Suddenly a deep mellow voice announced clumsily that train would be arriving shortly. A few minutes later the shrill sound of the whistle came floating over on the breeze. I rose and crushing the cigarette under my foot moved towards the edge of the platform. The train came huffing and puffing like an old man suffering from breathing problems and gushed out a plague of smoke. No sooner had the train arrived than a large number of people started emerging out of it, stirring the platform to life all of a sudden. A pale, slightly built woman wearing a yellow salwar leaned out of a door and looked up and down the platform. Recognizing her face I raised my hand and she reciprocated it with a smile. I took the suitcase from her hand and stretched my left arm to help her get down.
‘Hi, how are you? Hope the journey was comfortable. Welcome to my town’, I said at length, and held out my hand.
‘I’m fine’, she said briefly, dusting her dress and touched my palm softly. Coming out of the station I hired a rickshaw and both of us mounted on it. Her shoulder rubbed against mine as the rickshaw jolted down the narrow path. Clear of the town, the rickshaw took a path that threaded through mustard fields. The path was lined with trees on either side; the remaining daylight was trembling through the leaves and played hide and seek on her face. It took us twenty minutes to reach home, and during this time she remained silent, spellbound by the beauty of the place.
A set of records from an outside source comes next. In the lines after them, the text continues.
(** ** The whole edit *)

(** The bytes of a section, [None] when there is none to edit. *)
Definition range (name : cstr) (secs : list section) : option (nat * nat) :=
  match first_section name secs with
  | Some (off, sz) => Some (Z.to_nat off, Z.to_nat (off + sz))
  | None => None
  end.

(** The bytes from [lo] to [hi]. *)
Definition slice (lo hi : nat) (mem : cstr) : cstr := take (hi - lo) (drop lo mem).

Lemma slice_split lo hi mem : lo ≤ hi ≤ length mem → mem = take lo mem ++ slice lo hi mem ++ drop hi mem.
Proof.
  intros H. unfold slice. replace (drop hi mem) with (drop (hi - lo) (drop lo mem)) by (rewrite drop_drop; f_equal; lia).
  by rewrite !take_drop.
Qed.

Lemma slice_app (pre s post : cstr) lo hi : length pre = lo → lo + length s = hi → slice lo hi (pre ++ s ++ post) = s.
Proof.
  intros <- <-. unfold slice. rewrite drop_app_length. replace (length pre + length s - length pre) with (length s) by lia.
  by rewrite take_app_length.
Qed.

Lemma slice_same lo hi lo' hi' mem mem' :
  same_outside lo hi mem mem' → hi' ≤ lo ∨ hi ≤ lo' → slice lo' hi' mem' = slice lo' hi' mem.
Proof.
  intros [_ Hs] Hd. apply list_eq. intros i. unfold slice. destruct (decide (i < hi' - lo')).
  - rewrite !lookup_take_lt, !lookup_drop by done. apply Hs. lia.
  - by rewrite !lookup_take_ge by lia.
Qed.

Definition sect_fits (len : nat) (s : section) : Prop :=
  (0 ≤ s_offset s ∧ 0 ≤ s_size s ∧ s_offset s + s_size s ≤ Z.of_nat len)%Z.

Lemma first_section_fits name secs len off sz :
  Forall (sect_fits len) secs → (Z.of_nat len < 2 ^ 31)%Z → first_section name secs = Some (off, sz) →
  (0 ≤ off ∧ 0 < sz ∧ off + sz ≤ Z.of_nat len)%Z.
Proof.
  intros Hs Hl. unfold first_section. destruct (list_find _ secs) as [[j s]|] eqn:Ef; [|done].
  apply list_find_Some in Ef as (Hj & _). rewrite Forall_lookup in Hs. destruct (Hs j s Hj) as (H1 & H2 & H3).
  destruct (Z.ltb_spec 0 (s_size s)); [|done]. intros ?; simplify_eq.
  rewrite s32_id by lia. lia.
Qed.
Lemma wkeeps_bind {A B} (m : M world A) (k : A → M world B) :
  wkeeps m → (∀ a, wkeeps (k a)) → wkeeps (bind m k).
Proof.
  intros Hm Hk w. destruct (Hm w) as [Em Es]. unfold bind.
  destruct (m w) as [[a| | |] w1]; try (by split). simpl in *. destruct (Hk a w1) as [Em' Es'].
  split; [congruence|]. intros fd. by rewrite Es'.
Qed.

Lemma wkeeps_throw {A} (o : outcome A) : wkeeps (throw o).
Proof. by split. Qed.

Lemma writex_wkeeps fd buf : wkeeps (dcc_writex fd buf).
Proof.
  intros w. unfold dcc_writex. generalize (io_fuel (length buf) w) as fuel. intros fuel.
  revert w. change (wkeeps (writex_loop fuel fd buf)). revert buf.
  induction fuel as [|fuel IH]; intros buf; simpl; destruct (decide (length buf = 0)); try apply wkeeps_throw.
  apply wkeeps_bind.
  { intros w. destruct (write_any fd buf w) as (r & w1 & E & _ & Hst & _).
    split; [apply keeps_mem_write|]. by rewrite E. }
  intros [k|[]]; try apply wkeeps_throw; try apply IH.
  apply wkeeps_bind.
  { intros w. split; [apply timeout_keeps_mem|]. unfold dcc_get_io_timeout.
    destruct (_ <? _)%Z; [done|]. destruct (w_env w !! _); [|done]. by destruct (_ <=? _)%Z. }
  intros t. apply wkeeps_bind; [|intros _; apply IH].
  intros w. unfold dcc_select_for_write. by destruct (select_loop _).
Qed.

Lemma send_output_wkeeps fd t : wkeeps (send_output fd t).
Proof.
  unfold send_output, send_token, dcc_x_token_int. destruct (_ <? _)%nat; [|apply wkeeps_throw].
  apply wkeeps_bind; [|intros _; apply writex_wkeeps]. case_decide; [apply wkeeps_throw|apply writex_wkeeps].
Qed.

Lemma send_output_safe fd t : safe (send_output fd t).
Proof.
  unfold send_output, send_token, dcc_x_token_int. destruct (_ <? _)%nat; [|apply safe_ret].
  apply safe_bind; [|intros _; apply writex_safe]. case_decide; [apply safe_fail|apply writex_safe].
Qed.

Lemma recv_token_msafe fd : msafe (recv_token fd).
Proof.
  apply msafe_bind; [apply r_token_int_msafe|]. intros l. destruct (_ || _); [apply msafe_fail|].
  apply msafe_bind; [apply msafe_malloc_or|]. intros _. apply readx_msafe.
Qed.
(** The command line with the compiler that is to run. *)
Definition choose_compiler (argv : cvec) : M server cvec :=
  match argv with
  | Str argv0 :: rest =>
      let! r := dcc_remap_compiler argv0 in
      match r with
      | (false, _) => fail 0
      | (true, None) => ub
      | (true, Some argv0) =>
          do! on_sw (dcc_check_compiler_masq argv0);
          ret (Str argv0 :: rest)
      end
  | _ => ub
  end.

(** [compile_ret] and the wait status. *)
Definition run_compiler (in_fd : nat) (argv : cvec) (out_fname err_fname : cstr) : M server (Z * Z) :=
  let! r := attempt (let! cc_pid := start argv (Some "/dev/null"%cs) (Some out_fname) (Some err_fname) in
                     on_so (dcc_collect_child job_lifetime cc_pid (Some in_fd))) in
  ret (match r with
       | inl status => (0%Z, status)
       | inr e => (e, Z.shiftl (Z.land e 255) 8)
       end).

(** The files of a successful compilation. *)
Definition send_products (out_fd : nat) (j : sjob) (deps_fname : cstr) : M server Z :=
  do! (match sj_cpp_where j with
       | DCC_CPP_ON_SERVER => on_sw (dcc_fix_debug_info (sj_temp_o j) "/"%cs (sj_temp_dir j))
       | DCC_CPP_ON_CLIENT => ret ()
       end);
  do! on_sw (dcc_x_file out_fd (sj_temp_o j) "DOTO"%cs (sj_compr j));
  match sj_cpp_where j with
  | DCC_CPP_ON_SERVER =>
      let! pid := on_so (gets os_pid) in
      let! t := on_so sys_clock in
      let! cleaned_dotd := on_sw (dcc_cleanup_dotd (2 * MAXPATHLEN) pid t.1 t.2 deps_fname (sj_temp_dir j)
                                    (default (sj_orig_output j) (sj_dotd_target j)) (sj_temp_o j)) in
      let! r := attempt (on_sw (dcc_x_file out_fd cleaned_dotd "DOTD"%cs (sj_compr j))) in
      ret (match r with inl _ => 0%Z | inr e => e end)
  | DCC_CPP_ON_CLIENT => ret 0%Z
  end.

(** The answer: [ret] and [job_result]. *)
Definition send_answer (out_fd : nat) (j : sjob) (status : Z) (err_fname out_fname deps_fname : cstr) :
    M server (Z * stats_e) :=
  let! r := attempt (on_sw (do! dcc_x_result_header out_fd (sj_protover j);
                            do! dcc_x_cc_status out_fd status;
                            do! dcc_x_file out_fd err_fname "SERR"%cs (sj_compr j);
                            do! dcc_x_file out_fd out_fname "SOUT"%cs (sj_compr j);
                            ret ())) in
  match r with
  | inr e =>
      do! attempt (on_sw (dcc_x_token_int out_fd "DOTO"%cs 0)); ret (e, STATS_COMPILE_ERROR)
  | inl _ =>
      if status_failed status then
        do! attempt (on_sw (dcc_x_token_int out_fd "DOTO"%cs 0)); ret (0%Z, STATS_COMPILE_ERROR)
      else
        let! r := send_products out_fd j deps_fname in ret (r, STATS_COMPILE_OK)
  end.

(** What is known at the label [out_cleanup]; early on there is no result. *)
Record job_done := JobDone {
  jd_result : option stats_e;
  jd_status : Z;
  jd_argv0 : cstr;
  jd_input : cstr
}.

Definition job_body (in_fd out_fd : nat) : M server (Z * job_done) :=
  let! deps_fname := on_so (make_tmpnam "distcc"%cs ".deps"%cs) in
  let! err_fname := on_so (make_tmpnam "distcc"%cs ".stderr"%cs) in
  let! out_fname := on_so (make_tmpnam "distcc"%cs ".stdout"%cs) in
  do! attempt (on_sw (dcc_remove_if_exists deps_fname));
  do! attempt (on_sw (dcc_remove_if_exists err_fname));
  do! attempt (on_sw (dcc_remove_if_exists out_fname));
  do! attempt (dcc_add_log_to_file err_fname);
  let! j := read_request in_fd deps_fname in
  let! argv := choose_compiler (sj_argv j) in
  let! c := run_compiler in_fd argv out_fname err_fname in
  let '(compile_ret, status) := c in
  let! a := send_answer out_fd j status err_fname out_fname deps_fname in
  let '(ret0, job_result) := a in
  let job_result := if (compile_ret =? EXIT_IO_ERROR)%Z then STATS_CLI_DISCONN
                    else if (compile_ret =? EXIT_TIMEOUT)%Z then STATS_COMPILE_TIMEOUT
                    else job_result in
  ret (ret0, JobDone (Some job_result) status (match argv with Str a :: _ => a | _ => [] end) (sj_orig_input j)).

(** The [switch (ret)]. *)
Definition judge_job (ret0 : Z) (job_result : option stats_e) : stats_e :=
  if (ret0 =? EXIT_BUSY)%Z then STATS_REJ_OVERLOAD
  else if (ret0 =? EXIT_IO_ERROR)%Z then STATS_CLI_DISCONN
  else if (ret0 =? EXIT_PROTOCOL_ERROR)%Z then STATS_REJ_BAD_REQ
  else match job_result with
       | Some (STATS_COMPILE_ERROR | STATS_COMPILE_OK | STATS_CLI_DISCONN | STATS_COMPILE_TIMEOUT) =>
           default STATS_OTHER job_result
       | _ => STATS_OTHER
       end.

Definition append (s : cstr) : M server unit := on_job (dcc_job_summary_append s).

(** [" exit:%d sig:%d core:%d ret:%d time:%dms "] *)
Definition time_str (status ret0 time_ms : Z) : cstr :=
  " exit:"%cs ++ print_d (WEXITSTATUS status) ++ " sig:"%cs ++ print_d (WTERMSIG status) ++
  " core:"%cs ++ print_d (Z.land status 128) ++ " ret:"%cs ++ print_d ret0 ++
  " time:"%cs ++ print_d time_ms ++ "ms "%cs.

(** From the label on. *)
Definition out_cleanup (start_time : Z * Z) (ret0 : Z) (d : job_done) : M server Z :=
  let! changed_directory := gets sv_changed in
  do! (if changed_directory : bool then let! _ := sys_chdir daemon_wd in ret () else ret ());
  let job_result := judge_job ret0 (jd_result d) in
  let! end_time := on_so sys_clock in
  let time_ms := s32 ((end_time.1 - start_time.1) * 1000 + Z.quot (end_time.2 - start_time.2) 1000) in
  do! append " "%cs;
  do! append (stats_text job_result);
  do! dcc_stats_event job_result;
  let! ok := on_sw malloc in
  do! (if ok : bool then append (time_str (jd_status d) ret0 time_ms) else ret ());
  do! (match job_result with
       | STATS_COMPILE_ERROR | STATS_COMPILE_OK =>
           do! append (jd_argv0 d); do! append " "%cs; append (jd_input d)
       | _ => ret ()
       end);
  do! dcc_remove_log_to_file;
  do! on_sw dcc_cleanup_tempfiles;
  ret ret0.

Definition dcc_run_job (in_fd out_fd : nat) : M server Z :=
  do! modify (set_sv_changed false);
  let! start_time := on_so sys_clock in
  let! r := attempt (job_body in_fd out_fd) in
  match r with
  | inl (ret0, d) => out_cleanup start_time ret0 d
  | inr e => out_cleanup start_time e (JobDone None 0 [] [])
  end.

(** Without GSS-API. *)
Definition dcc_service_job (in_fd out_fd : nat) (cli_addr : option sockaddr)
    (opt_allowed : list (dcc_address * dcc_address)) : M server Z :=
  do! on_job dcc_job_summary_clear;
  let! r := on_job (dcc_check_client cli_addr opt_allowed) in
  if negb (r =? 0)%Z then ret r
  else dcc_run_job in_fd out_fd.
End job.

(** ** What a job leaves behind *)

(** Neither the command list, nor the commands started, nor the statistics
    change. *)
Definition steady {A} (m : M server A) : Prop := ∀ s,
  sv_map (m s).2 = sv_map s ∧ sv_ran (m s).2 = sv_ran s ∧ sv_stats (m s).2 = sv_stats s.

Create HintDb steady.

Lemma steady_bind {A B} (m : M server A) (k : A → M server B) :
  steady m → (∀ a, steady (k a)) → steady (bind m k).
Proof.
  intros Hm Hk s. specialize (Hm s). unfold bind. destruct (m s) as [[a|c|c|] s1]; simpl in *; try done.
  destruct (Hk a s1) as (-> & -> & ->). done.
Qed.

Lemma steady_attempt {A} (m : M server A) : steady m → steady (attempt m).
Proof. intros Hm s. specialize (Hm s). unfold attempt. by destruct (m s) as [[] s1]. Qed.

Lemma steady_on_so {A} (m : M os A) : steady (on_so m).
Proof. intros s. unfold on_so, zoom. by destruct (m (sv_os s)). Qed.

Lemma steady_on_job {A} (m : M job_state A) : steady (on_job m).
Proof. intros s. unfold on_job, zoom. by destruct (m (sv_job s)). Qed.
Lemma read_request_quits in_fd deps s0 s : so_good s0 s → wp (read_request in_fd deps) (quits in_fd s0) s.
Proof.
  intros H. unfold read_request. past H s v.
  destruct (dcc_get_features_from_protover v) as [[? z] w]. past H s dir.
  apply quits_then; [steady|calm|done|]. clear H. intros argv s1 Er H.
  apply wp_bind. destruct (steady_on_so (on_w (dcc_scan_args argv)) s1) as (F1 & F2 & F3).
  destruct H as (Hi & E1 & E2).
  destruct (server_scan_exits argv s1 Hi) as [G1 G2]. unfold wp at 1.
  change (on_so (on_w (dcc_scan_args argv))) with (on_sw (dcc_scan_args argv)) in *.
  destruct (on_sw (dcc_scan_args argv) s1) as [[[[i o] a]|?|?|] s2]; simpl in *; try done.
  - apply quits_calm; [|done]. calm.
  - destruct G2 as [-> Hd]. split; [done|]. split; [by exists s, s1, argv|]. split; congruence.
Qed.

Lemma job_body_quits l in_fd out_fd s : sv_in_time s → wp (job_body l in_fd out_fd) (quits in_fd s) s.
Proof.
  intros Hi. assert (so_good s s) as H by done. revert H. generalize s at 2 4. intros s1 H. unfold job_body.
  do 7 past H s1 x.
  apply wp_bind. eapply wp_mono; [by apply read_request_quits|]. intros [j|?|?|] s2 H2; try done.
  apply quits_calm; [|done]. calm.
Qed.
End server.

Section after.
Context {Cfg : Config} {LZO : Lzo} {Progs : Programs} {MK : Mkdtemp} {RES : Resolver}.
Context (job_lifetime : Z) (daemon_wd : cstr).

Lemma run_job_quits in_fd out_fd s :
  sv_in_time s → wp (dcc_run_job job_lifetime daemon_wd in_fd out_fd) (quits in_fd s) s.
Proof.
  intros Hi. unfold dcc_run_job. apply wp_bind, wp_modify. set (s1 := set_sv_changed false s).
  apply quits_then; [steady|apply calm_on_so, calm_clock|done|]. intros t s2 _ (Hi2 & E1 & E2).
  apply wp_bind, wp_attempt. eapply wp_mono; [by apply job_body_quits|].
  intros [[r d]|e|c|] s3 H; try done; [apply quits_calm; [apply calm_out_cleanup|done]..|].
  destruct H as (-> & Hd & F1 & F2). split; [done|]. split; [done|]. split; congruence.
Qed.

End after.

(** ** What goes wrong *)

Definition ex_quit_programs : Programs := {| exec_prog := λ _ _ _ _, None |}.
Definition ex_quit_mkdtemp : Mkdtemp := {| mkdtemp_name := λ p _, p |}.

(** A server with the request of a client on descriptor 4. *)
Definition ex_quit_server (args : list cstr) : server :=
  Server (Os (World (Core {[4 := Fd (request 1 args "int x;"%cs) [] None]} {["/tmp"%cs := NDir]} [] 10 DCC_PHASE_STARTUP)
                [] [] [] [] 0 ∅) 7 [] [] [] ∅ [] 0 [] [] [] []) (JobState [] []) "/"%cs false None None [] [].

Definition ex_quit (args : list cstr) : outcome Z * server :=
  dcc_run_job (Cfg := usual_config) (LZO := stored_lzo) (Progs := ex_quit_programs) (MK := ex_quit_mkdtemp)
    0 "/"%cs 4 5 (ex_quit_server args).

(** "-c x.c" for a command line ends the process; the three files the job has made
    by then stay, no event is reported and the log stays open. *)
Lemma dash_leaves_files :
  let r := ex_quit ["-c"; "x.c"]%cs in
  r.1 = Exit EXIT_BAD_ARGUMENTS ∧ length (c_cleanups (w_core (os_w (sv_os r.2)))) = 3 ∧
  sv_stats r.2 = [] ∧ sv_log_fd r.2 ≠ None.
Proof. by split_and!; vm_compute. Qed.

(** An empty command line is a null pointer for the scan. *)
Lemma empty_command_undefined : (ex_quit []).1 = Undef.
Proof. vm_compute. reflexivity. Qed.
(* ===== verification/Remote.v ===== *)
(** * A compilation on a server, end to end

    [dcc_run_job] on a request of a client that preprocesses itself: what
    components of the server do together, from the bytes of the request to the
    bytes of the answer.  With the client's half the result is what distcc is
    for: the object file a client gets is the one its own compiler would have
    made. *)

From S2P Require Import Prelude CLib Util Filename Argv Arg ArgScan ArgRewrite Strip Text Paths World Io Rpc Tempfile.
From S2P Require Import Bulk Results Hosts Access Lock Dotd Request Exec FixDebug Serve.

(** ** The process of a server *)

Definition W (s : server) : world := os_w (sv_os s).
Definition core_of (s : server) : core := w_core (W s).
Definition at_w (w : world) (s : server) : server := set_sv_os (set_os_w w (sv_os s)) s.

(** The clock of the process. *)
Definition now (s : server) : Z * Z := match os_clock (sv_os s) with [] => (0, 0)%Z | t :: _ => t end.
Definition tick (s : server) : server :=
  match os_clock (sv_os s) with [] => s | _ :: l => set_sv_os (set_os_clock l (sv_os s)) s end.

(** What stays as it is while the process reads and writes. *)
Definition proc (s : server) :=
  (w_env (W s), os_pid (sv_os s), (sv_changed s, sv_log_fd s, sv_map s, sv_stats s, sv_job s),
   (os_fork (sv_os s), os_wait (sv_os s), os_children (sv_os s), os_safeguard (sv_os s))).

(** [m] returns [a], with [c] as the core, on a kernel that goes on to cooperate. *)
Definition goes {A} (m : M server A) (a : A) (s s' : server) (c : core) : Prop :=
  m s = (Ok a, s') ∧ core_of s' = c ∧ io_ok (W s') ∧ proc s' = proc s.

Lemma on_sw_Ok {A} (m : M world A) a s w' : m (W s) = (Ok a, w') → on_sw m s = (Ok a, at_w w' s).
Proof. intros E. unfold on_sw, on_so, on_w, zoom, at_w. unfold W in E. by rewrite E. Qed.

Lemma goes_world {A} (m : M world A) a s w' :
  m (W s) = (Ok a, w') → io_ok w' → w_env w' = w_env (W s) → goes (on_sw m) a s (at_w w' s) (w_core w').
Proof. intros E Hw V. split; [by apply on_sw_Ok|split; [done|split; [done|]]]. unfold proc, at_w, W in *. simpl. by rewrite V. Qed.

Lemma goes_sw {A} (m : M world A) a s c' :
  runs m (Ok a) (core_of s) c' → io_ok (W s) → ∃ s', goes (on_sw m) a s s' c'.
Proof.
  intros Hr Hw. destruct (Hr (W s) eq_refl Hw) as (w' & E & <- & Hw' & V). eexists. by apply goes_world.
Qed.

Lemma goes_bind {A B} (m : M server A) (k : A → M server B) a s s1 c1 b s2 c2 :
  goes m a s s1 c1 → goes (k a) b s1 s2 c2 → goes (bind m k) b s s2 c2.
Proof. intros (E1 & _ & _ & P1) (E2 & C2 & I2 & P2). split; [by rewrite (bind_Ok _ _ _ _ _ E1)|]. split; [done|]. split; [done|congruence]. Qed.
(* ===== verification/Report.v ===== *)
(** * What the daemon reports over HTTP: stats.c, with the system's numbers of util.c

    On its statistics port the daemon answers every connection from an allowed
    client with a text of its counters and of numbers that it scans from /proc:
    the load, the processes, the disks.  What the files of /proc hold, the
    clock and the file system's free space are the record [sysinfo]. *)

From S2P Require Import Prelude CLib Util Snprintf Text World Io Rpc Tempfile Bulk Results Hosts Access Lock Dotd Exec FixDebug Serve Stats.

(** ** fscanf *)

(** The conversions the sources use; [keep] is false for a star. *)
Inductive sconv := CvInt (keep : bool) | CvStr (keep : bool) | CvChr | CvFloat | CvLit (c : ascii) | CvSpace.
Inductive sval := SvInt (z : Z) | SvStr (s : cstr) | SvChr (c : ascii) | SvFloat.

(** The characters of a word, of digits, of a decimal number. *)
Fixpoint word_length (s : cstr) : nat :=
  match s with c :: r => if isspace c then 0 else S (word_length r) | [] => 0 end.

Definition digits_length (s : cstr) : nat := (scan_digits 10 0 s).2.

(** A sign, digits with or without a point, and an exponent; no hexadecimal
    numbers, infinities and the like. *)
Definition float_length (s : cstr) : nat :=
  let n1 := (scan_sign s).2 in
  let n2 := digits_length (drop n1 s) in
  let n3 := if ceqb (cget s (n1 + n2)) "." then S (digits_length (drop (S (n1 + n2)) s)) else 0 in
  if decide (n2 = 0 ∧ n3 ≤ 1) then 0
  else
    let n := n1 + n2 + n3 in
    if ceqb (cget s n) "e" || ceqb (cget s n) "E" then
      let n4 := (scan_sign (drop (S n) s)).2 in
      match digits_length (drop (S n + n4) s) with 0 => n | k => S n + n4 + k end
    else n.

(** One conversion: [None] when it does not match, else what it stores and the
    rest; [inl] when the input ends before it. *)
Definition scan_one (c : sconv) (s : cstr) : unit + option (list sval * cstr) :=
  let t := drop (skip_spaces s) s in
  match c with
  | CvSpace => inr (Some ([], t))
  | CvLit l => match s with [] => inl () | x :: r => inr (if ceqb x l then Some ([], r) else None) end
  | CvChr => match s with [] => inl () | x :: r => inr (Some ([SvChr x], r)) end
  | CvStr keep =>
      match t with
      | [] => inl ()
      | _ => inr (Some ((if keep then [SvStr (take (word_length t) t)] else []), drop (word_length t) t))
      end
  | CvInt keep =>
      match t with
      | [] => inl ()
      | _ => match strtol 10 t with
             | (_, 0) => inr None
             | (v, k) => inr (Some ((if keep then [SvInt (s32 v)] else []), drop k t))
             end
      end
  | CvFloat =>
      match t with
      | [] => inl ()
      | _ => match float_length t with 0 => inr None | k => inr (Some ([SvFloat], drop k t)) end
      end
  end.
On reaching home I showed her the room allotted for her. She entered the room cautiously. The room consisted of a large bed over which was spread a flower-printed bedcover, a wobbly chair that I had bought from a nearby shop three years earlier; a second-hand table on which books were heaped haphazardly, and beside it a small tumbler of water on the ground. She looked around the room with an admiring eye and asked if it were I who kept the room spick and span. Hearing that it was maintained by my servant Gopi she nodded silently. I showed her the bathroom which was attached to the room. She was sweating profusely and was in dire need of a bath. She went to the bathroom immediately, throwing the handbag on the bed. I came to kitchen to prepare tea. From the kitchen I heard the sound of tap water and some fragments of tune that she was humming from time to time. I laid the table for tea on the verandah, and, stretching myself on an easy chair comfortably, waited for her.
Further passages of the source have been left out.